- _YOUR INSTRUCTIONS_
When the line with "rejects and what" appears below, start repeating lines exactly, and keep going through the line with "(List.length spectrum_wavenumbers) l"; add nothing outside that span.

- _Stored data entries_
==========
Definition calculate_position (c : component) (support_height Rad L : R)
  : result (R * R * R) :=
  let location := location c in
  let th := radians (theta c) in
  let offset := offset c in
  let X := offset * sin th in
  let Z := - offset * cos th in
  Y <- (if (location =? "Shell")%string then
          Ok (support_height + elevation c)
        else
          let head_type :=
            if str_in "Hemispherical" location
            then "Hemispherical" else "Ellipsoidal" in
          let aspect_ratio := get_aspect_ratio c in
          head_depth <- calculate_head_depth head_type Rad aspect_ratio ;;
          if str_in "Top" location then
            let base_elevation := support_height + L in
            if Req_dec_T offset 0 then
              Ok (base_elevation + head_depth)
            else if str_in "Hemispherical" location then
              s <- math_sqrt (head_depth ^ 2 - offset ^ 2) ;;
              Ok (base_elevation + s)
            else
              q <- float_div (offset ^ 2) (Rad ^ 2) ;;
              s <- math_sqrt (1 - q) ;;
              Ok (base_elevation + head_depth * s)
          else
            let base_elevation := support_height in
            if Req_dec_T offset 0 then
              Ok (base_elevation - head_depth)
            else if str_in "Hemispherical" location then
              s <- math_sqrt (head_depth ^ 2 - offset ^ 2) ;;
              Ok (base_elevation - s)
            else
              q <- float_div (offset ^ 2) (Rad ^ 2) ;;
              s <- math_sqrt (1 - q) ;;
              Ok (base_elevation - head_depth * s)) ;;
  Ok (X, Y, Z).
(** * Email notifier of the notification manager: model and verification

    Shallow embedding of [pkg/notify/email.go]: the construction of an
    [EmailNotifier], the dispatch loop [Notify], the subject synthesis
    [getSubject] and the configuration copy [Clone].

    Go values are modelled as follows.
    - Strings are [string] (sequences of bytes); [fmt.Sprintf] with [%s]
      verbs is concatenation and [%d] is decimal rendering.
    - A [map[string]string] that is only read is a [gmap string string]
      (a nil map reads like the empty map).  A map that is written through
      a shared reference lives in the store and is named by a location.
    - A pointer to a struct that is written after it is shared is a
      location of the store ([None] is the nil pointer); a pointer whose
      pointee is never written is an [option].
    - [range] over a map visits the entries in an order the language leaves
      unspecified: the order is an explicit list, drawn from an oracle.
    - A run-time panic (nil dereference, write to a nil map) is the
      outcome [Panic]. *)

From Stdlib Require Import ZArith.
From stdpp Require Import gmap strings list fin_maps pretty.

Open Scope string_scope.

Abbreviation loc := positive (only parsing).

(** ** Package [strings] *)

Module strings.

(** [HasSuffix(s, suffix)]:
    [len(s) >= len(suffix) && s[len(s)-len(suffix):] == suffix]. *)
Definition HasSuffix (s suffix : string) : bool :=
  (String.length suffix <=? String.length s)%nat &&
  String.eqb
    (String.substring (String.length s - String.length suffix)
               (String.length suffix) s)
    suffix.
Lemma documents_deref_doc (c : CacheHandle) (doc : DocumentEntry) :
  doc ∈ documents c ↔ ∃ d, deref_doc c d = Some doc.
Proof.
  unfold documents, deref_doc. split.
  - intros Hin. induction (table c) as [|bucket rest IH] using rev_ind.
    + by apply elem_of_nil in Hin.
    + rewrite concat_app in Hin. cbn [concat] in Hin.
      rewrite app_nil_r in Hin. apply elem_of_app in Hin as [Hin|Hin].
      * destruct (IH Hin) as [d Hd]. exists d.
        destruct (rest !! d.1) as [b|] eqn:Hb; [|done].
        by rewrite (lookup_app_l_Some _ _ _ _ Hb).
      * apply list_elem_of_lookup in Hin as [j Hj].
        exists (length rest, j). cbn [fst snd].
        by rewrite list_lookup_middle.
  - intros [d Hd]. destruct (table c !! d.1) as [b|] eqn:Hb; [|done].
    cbn [mbind option_bind] in Hd.
    apply list_elem_of_split_length in Hb as (front & back & -> & _).
    rewrite concat_app. cbn [concat]. rewrite !elem_of_app.
    right. left. by eapply list_elem_of_lookup_2.
Qed.

(** X7. [cache_get_document_for_page] is sound and complete.  When it
    returns an id, a document of the table has that id and a page with the
    uuid asked for; when it returns null, no page of the table has that
    uuid.  So for the uuid of a page that a pointer into the table
    reaches, it never returns null. *)
Theorem document_for_page_spec (c : CacheHandle) (page_uuid : list byte) :
  match cache_get_document_for_page c page_uuid with
  | Some id =>
      ∃ d doc k page,
        deref_doc c d = Some doc ∧ doc_id doc = id
        ∧ deref c (d, k) = Some page ∧ uuid page = page_uuid
  | None => ∀ r page, deref c r = Some page → uuid page ≠ page_uuid
  end.
Proof.
  unfold cache_get_document_for_page.
  destruct (list_find _ (documents c)) as [[i doc]|] eqn:Hfind;
    cbn [fmap option_fmap option_map snd].
  - apply list_find_Some in Hfind as (Hdoc & Hex & _).
    apply list_elem_of_lookup_2, documents_deref_doc in Hdoc as [d Hd].
    apply Exists_exists in Hex as (page & Hin & Hu).
    apply list_elem_of_lookup in Hin as [k Hk].
    exists d, doc, k, page. split_and!; [done..| |done].
    unfold deref. cbn [fst snd]. by rewrite Hd.
  - intros [d k] page Hr Hu. unfold deref in Hr. cbn [fst snd] in Hr.
    destruct (deref_doc c d) as [doc|] eqn:Hd; [|done].
    cbn [mbind option_bind] in Hr.
    assert (doc ∈ documents c) as Hin by (apply documents_deref_doc; eauto).
    rewrite list_find_None, Forall_forall in Hfind.
    apply (Hfind doc Hin). apply Exists_exists. exists page.
    split; [|done]. by eapply list_elem_of_lookup_2.
Qed.
(* ===================================================================== *)
(** * Further properties of the handlers *)
(* ===================================================================== *)

(** ** What the operations of the model keep *)

Lemma findByIdAndUpdate_missing (rv : bool) (now : Z) (db db' : collection)
      (id : string) (p : Paths) :
  findByIdAndUpdate rv now db id p = Ok (None, db') -> db' = db.
Proof.
  unfold findByIdAndUpdate. intros H.
  destruct (castObjectId id) as [i|]; [|discriminate].
  destruct (p_dob p); try discriminate;
    destruct (if rv then validate_update now p else []); try discriminate;
    destruct (find_id i db); try discriminate;
    try (destruct (email_clash db i p); discriminate);
    now inversion H.
Qed.

Lemma findByIdAndUpdate_inv (rv : bool) (now : Z) (db db' : collection)
      (id : string) (p : Paths) (u' : User) :
  findByIdAndUpdate rv now db id p = Ok (Some u', db') ->
  exists i u,
    find_id i db = Some u /\ u' = apply_update p u /\
    db' = replace_id i u' db /\ email_clash db i p = false /\
    (rv = true -> validate_update now p = []).
Proof.
  unfold findByIdAndUpdate. intros H.
  destruct (castObjectId id) as [i|]; [|discriminate].
  destruct (p_dob p) eqn:D; try discriminate;
    destruct (if rv then validate_update now p else []) eqn:V; try discriminate;
    destruct (find_id i db) as [u|] eqn:F; try discriminate;
    destruct (email_clash db i p) eqn:C; try discriminate;
    inversion H; subst; exists i, u; repeat split; auto;
    intros ->; exact V.
Qed.

Lemma find_id_In (i : N) (u : User) (db : collection) :
  find_id i db = Some u -> In u db /\ _id u = i.
Proof.
  induction db as [|v db IH]; simpl; [discriminate|].
  destruct (N.eqb_spec (_id v) i).
  - intros H; inversion H; subst. auto.
  - intros H. destruct (IH H). auto.
Qed.

Lemma replace_id_ids (i : N) (u' : User) (db : collection) :
  _id u' = i -> List.map _id (replace_id i u' db) = List.map _id db.
Proof.
  intros Hi. induction db as [|v db IH]; simpl; [reflexivity|].
  destruct (N.eqb_spec (_id v) i); simpl; congruence.
Qed.

Lemma replace_id_In (i : N) (u' x : User) (db : collection) :
  In x (replace_id i u' db) -> x = u' \/ In x db.
Proof.
  induction db as [|v db IH]; simpl; [tauto|].
  destruct (N.eqb (_id v) i); simpl; intuition.
Qed.

Lemma remove_id_In (i : N) (x : User) (db : collection) :
  In x (remove_id i db) -> In x db.
Proof.
  induction db as [|v db IH]; simpl; [tauto|].
  destruct (N.eqb (_id v) i); simpl; intuition.
Qed.

Lemma remove_id_NoDup {A : Type} (f : User -> A) (i : N) (db : collection) :
  List.NoDup (List.map f db) -> List.NoDup (List.map f (remove_id i db)).
Proof.
  induction db as [|v db IH]; simpl; [auto|].
  intros H. inversion H as [|? ? Hnin Hnd]; subst.
  destruct (N.eqb (_id v) i); [assumption|].
  simpl. constructor; [|auto].
  intros Hin. apply Hnin. apply in_map_iff in Hin as (x & Hx & Hin).
  apply in_map_iff. exists x. split; [assumption|]. eapply remove_id_In; eauto.
Qed.

Lemma NoDup_map_injective {A : Type} (f : User -> A) (db : collection) (x y : User) :
  List.NoDup (List.map f db) -> In x db -> In y db -> f x = f y -> x = y.
Proof.
  induction db as [|v db IH]; simpl; [tauto|].
  intros H. inversion H as [|? ? Hnin Hnd]; subst.
  intros [->|Hx] [->|Hy] E; auto.
  - exfalso. apply Hnin. rewrite E. now apply in_map.
  - exfalso. apply Hnin. rewrite <- E. now apply in_map.
Qed.
(** The other branch: the values are wavenumbers; what [float()]
    rejects and what is not above 50 is dropped. *)
Fixpoint direct_wavenumbers (l : list pyval) : list Q :=
  match l with
  | [] => []
  | p :: r =>
      match py_float p with
      | Some v => if Qle_bool v 50 then direct_wavenumbers r
                  else v :: direct_wavenumbers r
      | None => direct_wavenumbers r
      end
  end.

(** [valid_spectrum_peaks], or [None] where the code returns [False]
    for want of peak data. *)
Definition valid_spectrum_peaks (data : db_entry) : option (list Q) :=
  match peaks data with
  | PeaksDict (ArrNumpy a) => if (0 <? List.length a)%nat then Some a else None
  | PeaksDict (ArrList _) => None
  | PeaksDict ArrAbsent => None
  | PeaksList [] => None
  | PeaksList l =>
      let spectrum_wavenumbers := wavenumbers data in
      if (0 <? List.length spectrum_wavenumbers)%nat
         && all_look_like_indices (List.length spectrum_wavenumbers) l
      then indices_to_wavenumbers spectrum_wavenumbers l
      else Some (direct_wavenumbers l)
  | PeaksMissing | PeaksOther => None
  end.

Definition default_tolerance : Q := 10.

(** The wavenumber an index element points at. *)
Definition index_wavenumber (wn : list Q) (p : pyval) : option Q :=
  match py_int p with
  | Some i => if (0 <=? i)%Z then wn !! Z.to_nat i else None
  | None => None
  end.

(** The legacy conversion as the specification words it: every element
    of the list is an index into the entry's wavenumbers, and an index
    out of range is skipped. *)
Fixpoint spec_index_peaks (wn : list Q) (l : list pyval) : list Q :=
  match l with
  | [] => []
  | p :: r =>
      match index_wavenumber wn p with
      | Some w => w :: spec_index_peaks wn r
      | None => spec_index_peaks wn r
      end
  end.

(** The inner loop: some peak within [tolerance] of [required_peak]. *)
Definition peak_found (tolerance : Q) (spectrum_peaks : list Q) (required_peak : Q) : bool :=
  existsb (fun peak => Qle_bool (Qabs (peak - required_peak)) tolerance) spectrum_peaks.
(* ===== verification/_CoqProject ===== *)
-Q . S2P
Prelude.v
Blocks.v
Monad.v
State.v
Locks.v
Kalloc.v
Codec.v
Mem.v
Strings.v
Vm.v
VmWalk.v
VmSpace.v
UserMem.v
VmGrow.v
MetaImage.v
RaidCore.v
Raid0.v
RaidPair.v
ParityArray.v
ParityVolume.v
Raid4.v
Raid5.v
RaidCtl.v
RaidOps.v
RaidLevels.v
Boot.v
RaidProps.v
RaidFacts.v
RaidWitness.v
Syscall.v
SysRaid.v
SysWitness.v
Pipe.v
PipeSystem.v
Grep.v
Bio.v
BioCache.v
BioBoot.v
Log.v
LogSteps.v
LogCrash.v
LogGroup.v
LogSafe.v
Txn.v
Fs.v
FsImage.v
FsInv.v
FsAlloc.v
FsRead.v
FsWritei.v
FsTrunc.v
FsInode.v
FsDir.v
FsNamex.v
File.v
FileWrite.v
FsCrash.v
FsProps.v
Mkfs.v
MkfsFiles.v
MkfsMain.v
MkfsBoot.v
FsWitness.v
SysFile.v
SysCreate.v
SysOpen.v
Sh.v
Virtio.v
VirtioWorld.v
VirtioSteps.v
VirtioSystem.v
PairProtocol.v
PairSafe.v
Proc.v
ProcInv.v
ProcProps.v
Umalloc.v
Console.v
(* ===== verification/State.v ===== *)
(** * The kernel state the RAID code works on

    The build-time constants ([Config]), the structures of kernel/raid.h,
    spinlock.h and sleeplock.h, and the global variables of the kernel that
    the RAID code reads and writes, gathered in the record [State].

    The locks that C embeds in [struct DiskInfo], [struct DiskPair] and
    [struct RAID4Data] are kept in two maps of the state keyed by the place the
    lock lives at ([spinid], [sleepid]).  A [struct DiskInfo*] that points to
    [raidmeta.diskinfo[k]] is the index [k]. *)

From stdpp Require Import base numbers list gmap strings countable.
From Stdlib Require Import ZArith Lia.
From S2P Require Import Prelude Blocks Monad.
Open Scope Z_scope.

(** ** Build-time constants *)

(** [DISKS] and [DISK_SIZE_BYTES] are the [-D] macros of the Makefile; the
    other fields are addresses the linker chooses. *)
Class Config := {
  DISKS : Z;
  DISK_SIZE_BYTES : Z;
  kernel_end : Z;                  (* the symbol [end] of kernel.ld *)
  addr_raidmeta : Z;               (* &raidmeta *)
  addr_string : string -> Z;       (* the address of a string literal *)
  addr_raidread : Z -> Z;          (* the address of raid0read, raid1read, ... *)
  addr_raidwrite : Z -> Z;
}.

Definition PGSIZE : Z := 4096.
Definition KERNBASE : Z := 0x80000000.
Definition PHYSTOP : Z := KERNBASE + 32 * 1024 * 1024.
Definition CLUSTER_SIZE : Z := 128.

(** [enum RAID_TYPE] *)
Definition RAID0 : Z := 0.
Definition RAID1 : Z := 1.
Definition RAID0_1 : Z := 2.
Definition RAID4 : Z := 3.
Definition RAID5 : Z := 4.

Section config.
Context `{Config}.
(** The number of blocks of a disk, and the number of entries of
    [cluster_loaded]. *)
Definition nblocks : Z := DISK_SIZE_BYTES / BSIZE.
Definition nclusters : Z := nblocks / CLUSTER_SIZE.
End config.

(** What the development needs of the constants: the Makefile's range of
    [DISKS], disks of a whole number of clusters and small enough for the
    metadata to fit one block, and addresses of 64 bits, the functions'
    different from each other and from null. *)
Class ConfigOK `{Config} : Prop := {
  DISKS_range : 1 <= DISKS <= 8;
  disk_size_clusters : DISK_SIZE_BYTES = nclusters * (CLUSTER_SIZE * BSIZE);
  nclusters_range : 1 <= nclusters <= 400;
  kernel_end_range : KERNBASE < kernel_end < PHYSTOP;
  addr_raidmeta_range : 0 <= addr_raidmeta < 2 ^ 63;
  addr_string_range : forall x, 0 <= addr_string x < 2 ^ 64;
  addr_raidread_range : forall t, RAID0 <= t <= RAID5 -> 0 < addr_raidread t < 2 ^ 64;
  addr_raidwrite_range : forall t, RAID0 <= t <= RAID5 -> 0 < addr_raidwrite t < 2 ^ 64;
  addr_raidread_inj : forall t u, RAID0 <= t <= RAID5 -> RAID0 <= u <= RAID5 ->
    addr_raidread t = addr_raidread u -> t = u;
  addr_raidwrite_inj : forall t u, RAID0 <= t <= RAID5 -> RAID0 <= u <= RAID5 ->
    addr_raidwrite t = addr_raidwrite u -> t = u;
}.

(** ** Locks *)

(** [struct spinlock] *)
Record spinlock := mk_spinlock {
  sp_locked : Z;
  sp_name : Z;
  sp_cpu : Z;
}.

(** [struct sleeplock], whose [lk] is the spinlock [LkOf] of its place. *)
Record sleeplock := mk_sleeplock {
  sl_locked : Z;
  sl_name : Z;
  sl_pid : Z;
}.

(** Where a sleeplock lives: [raidmeta.diskinfo[i].lock] or the [clusterlock]
    of [raidmeta.data.raid4] and [raidmeta.data.raid5], which overlay each other. *)
Inductive sleepid :=
| DiskLock (i : Z)
| ClusterLock.

(** Where a spinlock lives: [kmem.lock], [diskpair[k].mutex], [repairlock], or
    the [lk] of a sleeplock. *)
Inductive spinid :=
| KmemLock
| PairMutex (k : Z)
| RepairLock
| LkOf (i : sleepid).

#[export] Instance sleepid_eq_dec : EqDecision sleepid.
Proof. solve_decision. Defined.
#[export] Instance sleepid_countable : Countable sleepid.
Proof.
  refine (inj_countable' (fun x => match x with DiskLock i => Some i | ClusterLock => None end)
    (fun o => match o with Some i => DiskLock i | None => ClusterLock end) _).
  by intros [].
Defined.
#[export] Instance spinid_eq_dec : EqDecision spinid.
Proof. solve_decision. Defined.
#[export] Instance spinid_countable : Countable spinid.
Proof.
  refine (inj_countable' (fun x => match x with
      | KmemLock => inl (inl ()) | RepairLock => inl (inr ())
      | PairMutex k => inr (inl k) | LkOf i => inr (inr i) end)
    (fun o => match o with
      | inl (inl _) => KmemLock | inl (inr _) => RepairLock
      | inr (inl k) => PairMutex k | inr (inr i) => LkOf i end) _).
  by intros [].
Defined.

Definition zero_spinlock : spinlock := mk_spinlock 0 0 0.
Definition zero_sleeplock : sleeplock := mk_sleeplock 0 0 0.

(** The part of [struct cpu] and of the hart that lock code uses. *)
Record cpu := mk_cpu {
  cpu_addr : Z;       (* mycpu() *)
  noff : Z;           (* depth of push_off() nesting *)
  intena : bool;      (* were interrupts enabled before push_off()? *)
  sie : bool;         (* sstatus.SIE: are interrupts enabled now? *)
}.

(** ** RAID metadata *)

Record DiskInfo := mk_DiskInfo {
  di_valid : Z;
  di_diskn : Z;
}.

Record DiskPair := mk_DiskPair {
  dp_disk0 : Z;
  dp_disk1 : Z;
  dp_writing : Z;
  dp_reading0 : Z;
  dp_reading1 : Z;
}.

(** [struct RAID4Data] and [struct RAID5Data], which have the same fields. *)
Record ParityData := mk_ParityData {
  pd_cluster_loaded : list Z;
  pd_writecount : Z;
  pd_repairing : Z;
}.

(** The union [raidmeta.data], by the member last initialised. *)
Inductive RAIDData :=
| DataNone
| DataPairs (ps : list DiskPair)
| DataParity (d : ParityData).

Record RAIDMeta := mk_RAIDMeta {
  rm_type : Z;
  rm_diskinfo : list DiskInfo;
  rm_isDestroyed : Z;
  rm_data : RAIDData;
  rm_read : Z;
  rm_write : Z;
}.

(** ** The state *)

Record State := mkState {
  st_cpu : cpu;
  st_pid : Z;                            (* myproc()->pid *)
  st_spin : gmap spinid spinlock;
  st_sleep : gmap sleepid sleeplock;
  st_free : list Z;                      (* kmem.freelist *)
  st_meta : RAIDMeta;                    (* raidmeta *)
  st_disk : gmap (Z * Z) block;          (* the RAID disks: (disk, block) *)
}.

Definition set_cpu (c : cpu) (s : State) : State :=
  mkState c (st_pid s) (st_spin s) (st_sleep s) (st_free s) (st_meta s) (st_disk s).
Definition set_spin (m : gmap spinid spinlock) (s : State) : State :=
  mkState (st_cpu s) (st_pid s) m (st_sleep s) (st_free s) (st_meta s) (st_disk s).
Definition set_sleep (m : gmap sleepid sleeplock) (s : State) : State :=
  mkState (st_cpu s) (st_pid s) (st_spin s) m (st_free s) (st_meta s) (st_disk s).
Definition set_free (l : list Z) (s : State) : State :=
  mkState (st_cpu s) (st_pid s) (st_spin s) (st_sleep s) l (st_meta s) (st_disk s).
Definition set_meta (m : RAIDMeta) (s : State) : State :=
  mkState (st_cpu s) (st_pid s) (st_spin s) (st_sleep s) (st_free s) m (st_disk s).
Definition set_disk (d : gmap (Z * Z) block) (s : State) : State :=
  mkState (st_cpu s) (st_pid s) (st_spin s) (st_sleep s) (st_free s) (st_meta s) d.

Abbreviation K := (M State).

(** The contents of block [b] of disk [d]; a disk image starts as zeroes. *)
Definition blk (s : State) (d b : Z) : block := default zblk (st_disk s !! (d, b)).

(** Field updates of [raidmeta]. *)
Definition set_type (t : Z) (m : RAIDMeta) : RAIDMeta :=
  mk_RAIDMeta t (rm_diskinfo m) (rm_isDestroyed m) (rm_data m) (rm_read m) (rm_write m).
Definition set_diskinfo (l : list DiskInfo) (m : RAIDMeta) : RAIDMeta :=
  mk_RAIDMeta (rm_type m) l (rm_isDestroyed m) (rm_data m) (rm_read m) (rm_write m).
Definition set_isDestroyed (z : Z) (m : RAIDMeta) : RAIDMeta :=
  mk_RAIDMeta (rm_type m) (rm_diskinfo m) z (rm_data m) (rm_read m) (rm_write m).
Definition set_data (d : RAIDData) (m : RAIDMeta) : RAIDMeta :=
  mk_RAIDMeta (rm_type m) (rm_diskinfo m) (rm_isDestroyed m) d (rm_read m) (rm_write m).
Definition set_fns (r w : Z) (m : RAIDMeta) : RAIDMeta :=
  mk_RAIDMeta (rm_type m) (rm_diskinfo m) (rm_isDestroyed m) (rm_data m) r w.
Definition mod_meta (f : RAIDMeta -> RAIDMeta) : K unit := modify (fun s => set_meta (f (st_meta s)) s).

(** Keeps a state that the rules build up as one record of updated fields. *)
Ltac norm_head st :=
  lazymatch st with
  | mkState _ _ _ _ _ _ _ => st
  | set_cpu ?x ?s => lazymatch norm_head s with
    | mkState _ ?b ?c ?d ?e ?f ?g => constr:(mkState x b c d e f g) end
  | set_spin ?x ?s => lazymatch norm_head s with
    | mkState ?a ?b _ ?d ?e ?f ?g => constr:(mkState a b x d e f g) end
  | set_sleep ?x ?s => lazymatch norm_head s with
    | mkState ?a ?b ?c _ ?e ?f ?g => constr:(mkState a b c x e f g) end
  | set_free ?x ?s => lazymatch norm_head s with
    | mkState ?a ?b ?c ?d _ ?f ?g => constr:(mkState a b c d x f g) end
  | set_meta ?x ?s => lazymatch norm_head s with
    | mkState ?a ?b ?c ?d ?e _ ?g => constr:(mkState a b c d e x g) end
  | set_disk ?x ?s => lazymatch norm_head s with
    | mkState ?a ?b ?c ?d ?e ?f _ => constr:(mkState a b c d e f x) end
  | ?s => constr:(mkState (st_cpu s) (st_pid s) (st_spin s) (st_sleep s) (st_free s) (st_meta s) (st_disk s))
  end.
Ltac norm_fields := cbn [st_cpu st_pid st_spin st_sleep st_free st_meta st_disk
                         set_cpu set_spin set_sleep set_free set_meta set_disk].
Ltac norm_term st :=
  let st1 := norm_head st in
  eval cbn [st_cpu st_pid st_spin st_sleep st_free st_meta st_disk
            set_cpu set_spin set_sleep set_free set_meta set_disk] in st1.
Ltac norm_state :=
  lazymatch goal with
  | |- wp ?m ?Q ?st =>
    tryif is_var st then idtac
    else (let st' := norm_term st in change (wp m Q st'))
  | |- _ => idtac
  end.

Lemma state_eq s t : st_cpu s = st_cpu t -> st_pid s = st_pid t -> st_spin s = st_spin t ->
  st_sleep s = st_sleep t -> st_free s = st_free t -> st_meta s = st_meta t ->
  st_disk s = st_disk t -> s = t.
Proof. destruct s, t; simpl. by intros -> -> -> -> -> -> ->. Qed.
Ltac state_eq := apply state_eq; norm_fields; try done.
Ltac kstep := wp_steps; norm_state.

Lemma set_data_id d m : rm_data m = d -> set_data d m = m.
Proof. destruct m; simpl. by intros ->. Qed.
==========
- _RESPONSE AREA_
    rejects and what is not above 50 is dropped. *)
Fixpoint direct_wavenumbers (l : list pyval) : list Q :=
  match l with
  | [] => []
  | p :: r =>
      match py_float p with
      | Some v => if Qle_bool v 50 then direct_wavenumbers r
                  else v :: direct_wavenumbers r
      | None => direct_wavenumbers r
      end
  end.

(** [valid_spectrum_peaks], or [None] where the code returns [False]
    for want of peak data. *)
Definition valid_spectrum_peaks (data : db_entry) : option (list Q) :=
  match peaks data with
  | PeaksDict (ArrNumpy a) => if (0 <? List.length a)%nat then Some a else None
  | PeaksDict (ArrList _) => None
  | PeaksDict ArrAbsent => None
  | PeaksList [] => None
  | PeaksList l =>
      let spectrum_wavenumbers := wavenumbers data in
      if (0 <? List.length spectrum_wavenumbers)%nat
         && all_look_like_indices (List.length spectrum_wavenumbers) l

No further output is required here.